"""

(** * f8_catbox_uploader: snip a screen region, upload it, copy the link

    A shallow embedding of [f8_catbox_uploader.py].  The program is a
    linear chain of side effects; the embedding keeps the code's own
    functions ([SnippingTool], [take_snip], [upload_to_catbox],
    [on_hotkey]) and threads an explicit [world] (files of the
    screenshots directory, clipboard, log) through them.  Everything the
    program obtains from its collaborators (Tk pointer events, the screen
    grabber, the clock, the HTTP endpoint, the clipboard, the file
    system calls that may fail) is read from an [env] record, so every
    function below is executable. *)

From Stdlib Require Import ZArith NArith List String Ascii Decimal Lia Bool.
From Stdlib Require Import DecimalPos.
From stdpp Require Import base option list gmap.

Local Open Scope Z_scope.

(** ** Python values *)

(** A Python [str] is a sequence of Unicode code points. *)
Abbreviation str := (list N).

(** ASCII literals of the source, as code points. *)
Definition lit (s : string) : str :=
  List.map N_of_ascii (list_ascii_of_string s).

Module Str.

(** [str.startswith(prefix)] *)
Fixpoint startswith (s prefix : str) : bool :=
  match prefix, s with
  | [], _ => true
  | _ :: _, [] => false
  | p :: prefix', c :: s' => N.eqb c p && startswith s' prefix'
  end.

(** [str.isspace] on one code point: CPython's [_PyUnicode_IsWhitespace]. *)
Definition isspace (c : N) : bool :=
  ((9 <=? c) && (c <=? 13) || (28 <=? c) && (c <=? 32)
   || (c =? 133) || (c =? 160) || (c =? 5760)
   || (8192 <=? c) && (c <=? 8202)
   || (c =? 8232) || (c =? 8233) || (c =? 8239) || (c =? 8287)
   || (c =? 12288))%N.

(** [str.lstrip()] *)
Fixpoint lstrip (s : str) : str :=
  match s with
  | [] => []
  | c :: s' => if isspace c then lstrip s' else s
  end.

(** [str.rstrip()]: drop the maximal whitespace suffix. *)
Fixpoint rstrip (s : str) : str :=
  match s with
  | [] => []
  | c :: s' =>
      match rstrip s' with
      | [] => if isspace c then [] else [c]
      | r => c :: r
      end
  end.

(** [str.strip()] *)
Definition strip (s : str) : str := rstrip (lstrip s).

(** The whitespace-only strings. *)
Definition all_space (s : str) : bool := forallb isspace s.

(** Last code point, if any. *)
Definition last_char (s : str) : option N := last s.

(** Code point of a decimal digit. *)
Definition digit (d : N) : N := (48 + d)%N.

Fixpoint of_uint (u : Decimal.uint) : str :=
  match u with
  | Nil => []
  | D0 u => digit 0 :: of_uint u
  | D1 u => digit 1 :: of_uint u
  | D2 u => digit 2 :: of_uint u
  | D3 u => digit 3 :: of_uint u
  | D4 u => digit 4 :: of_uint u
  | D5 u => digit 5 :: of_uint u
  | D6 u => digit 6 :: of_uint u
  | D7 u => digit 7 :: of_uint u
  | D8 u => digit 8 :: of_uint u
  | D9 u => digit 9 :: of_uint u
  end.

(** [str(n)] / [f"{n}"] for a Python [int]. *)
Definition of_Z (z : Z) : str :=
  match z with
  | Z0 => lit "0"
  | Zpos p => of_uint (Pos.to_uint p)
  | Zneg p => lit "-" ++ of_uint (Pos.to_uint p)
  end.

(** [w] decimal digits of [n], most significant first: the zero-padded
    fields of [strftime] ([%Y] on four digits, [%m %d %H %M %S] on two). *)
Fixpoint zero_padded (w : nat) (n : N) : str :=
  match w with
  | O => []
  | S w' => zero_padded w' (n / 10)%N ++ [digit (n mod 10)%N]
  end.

"""

- [HOW TO COMPLETE THIS TASK] Which lines above contain the word "embedding"? Show each of them.

- [TASK ANSWER]
    A shallow embedding of [f8_catbox_uploader.py].  The program is a
    linear chain of side effects; the embedding keeps the code's own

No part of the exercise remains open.